Siamo schiavi della cultura del libro. Le risposte sono tutte sul libro, con fantastici test a crocetta possiamo far capire se abbiamo letto (studiato…) il libro o no. Vietato metterci del proprio, non gliene frega niente a nessuno, anzi da fastidio, crea dei problemi e nei test a crocetta non ci sta perché non è standardizzabile. E’ ammesso solo ciò che è standardizzabile, questo è il grande messaggio da recepire ed al quale obbedire ciecamente.

Purtroppo questo non è educare ma ingolfare le menti e le prime vittime sono proprio gli insegnanti “educati” a non metterci mai del proprio ma a seguire rigidamente i programmi ministeriali con tanto di obiettivi ministeriali e griglie ministeriali suggeriti dai controllori ministeriali della scuola ministeriale che fatta com’è potrebbe anche chiudere i battenti almeno per far aprire gli occhi sul fatto che esiste un problema culturale grave che è ancor più grave nel senso che coinvolge i nostri giovani, il nostro futuro.

Come possa lo sport darci lumi su questo stato di cose è difficile immaginarlo ma io proporrei che se la scuola non è in grado di educare, di tirare fuori un bel niente allora ci si dovrebbe provare fuori da scuola, sui campi sportivi, nella speranza di avere un po’ di tempo a disposizione per educare almeno lì.

In effetti educare con lo sport non è facile ma ci si può provare. Almeno lì il ragazzo deve essere in grado di tirare fuori sé stesso, la sua complessità, le sue pulsioni, la sua creatività, il suo modo di essere che non può essere standardizzato anche lì altrimenti ricadiamo negli stessi errori che fa la scuola.

E’ per questo che mi infurio e mi scandalizzo quando anche sui campi sportivi vedo proporre dei modelli educativi da imitare, non solo ma dei veri propri e schemi di movimento ideali che vengono propinati come “universalmente validi”. E così c’è il talento molto performante che corre in un certo modo e tutti devono correre come lui perché se lui corre così e offre grande prestazioni tutti, correndo come lui, possono fornire grandi prestazioni e l’individualità va a farsi benedire perché magari c’è chi corre in modo molto diverso ed è molto talentuoso e non deve modificare proprio un bel niente della sua corsa ma solo dimostrare che si corre anche così (non esiste un solo modello di corsa ma tanti quanti sono gli abitanti della terra, trattando di umani perché poi ci sono altri modelli riferiti ai “non umani”…) e si mette a correre in un modo che non è il suo perché… l’informazione che passa è questa.

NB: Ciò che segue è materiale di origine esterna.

Lemma webhook_orders_gated_witness :
  exists info payload sid cid own closes,
    authentic sample_settings plain_digest keyed_digest alert_decode (alert_request "buy") info payload alert_world
    /\ open_gates info payload sid cid alert_world
    /\ redis_get (alert_key plain_digest info payload (alert_request "buy")) (w_now alert_world) (w_redis alert_world) = None
    /\ w_orders (snd (deliver "buy" alert_world)) = w_orders alert_world ++ own ++ map sent_order closes
    /\ executed_for alert_world (ti_user_id info) cid payload own
    /\ own_closes alert_world (ti_user_id info) closes
    /\ (closes <> [] -> gated (ti_user_id info) (snd (deliver "buy" alert_world))).
Proof.
  exact (webhook_orders_gated sample_settings plain_digest keyed_digest alert_decode (alert_request "buy") alert_world
           (fst (deliver "buy" alert_world)) (snd (deliver "buy" alert_world))
           alert_world_book (surjective_pairing (deliver "buy" alert_world)) buy_sends).
Defined.

(** The same alert again, half a minute later. *)
Definition later_world : world ScriptedBroker store := snd (deliver "buy" alert_world) <| w_now := 130 |>.

Lemma later_book : book_inv later_world.
Proof.
  assert (Hp : w_positions later_world = [sample_position]) by (vm_compute; reflexivity).
  apply (book_inv_ext sample_world); [exact sample_book | exact Hp | vm_compute; discriminate].
Qed.

Lemma later_genuine : authentic sample_settings plain_digest keyed_digest alert_decode (alert_request "buy") alert_info
                                (alert_payload A_BUY 375 (Some "s1"%string)) later_world.
Proof. split; [done | vm_compute; reflexivity | done | done]. Qed.

Lemma later_in_minute : w_now later_world < w_now alert_world + 60.
Proof. reflexivity. Qed.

L’omologazione fa comodo ad un certo tipo di società ma non fa comodo a tutti e non aiuta la società ad evolversi. L’omologazione rallenta i cambiamenti ma non ha rispetto per le individualità. Questo imperativo di rallentare i mutamenti per favorire la stabilità dei mercati è un po’ troppo soffocante per una società che ha bisogno di evolversi ed è arrivata alla vigilia di cambiamenti epocali che non possono più essere procrastinati.

Al contrario è arrivato proprio il momento di favorire tali mutamenti per evitare che tutto si concretizzi in una esplosione di voglia di mutamento che potrebbe davvero essere drammatica.

Ci hanno buttato dentro il telefonino, il Covid e la guerra. Ciò che uscirà non saranno telefonini, covid e guerra perché l’ uomo ha la capacità di trasformare le cose con le quali viene a contatto. La nostra capacità creativa è indiscussa e c’è da aspettarsi qualcosa di meglio di telefonini, covid e guerre, anche se le nuove invenzioni forse non faranno comodo al mercato come ciò che ci è stato buttato dentro. Reimpariamo a buttare fuori le cose senza nessuna vergogna oltre che a continuare ad ingolfarci di ciò che ci viene proposto ad ogni momento per soddisfare esigenze di omologazione.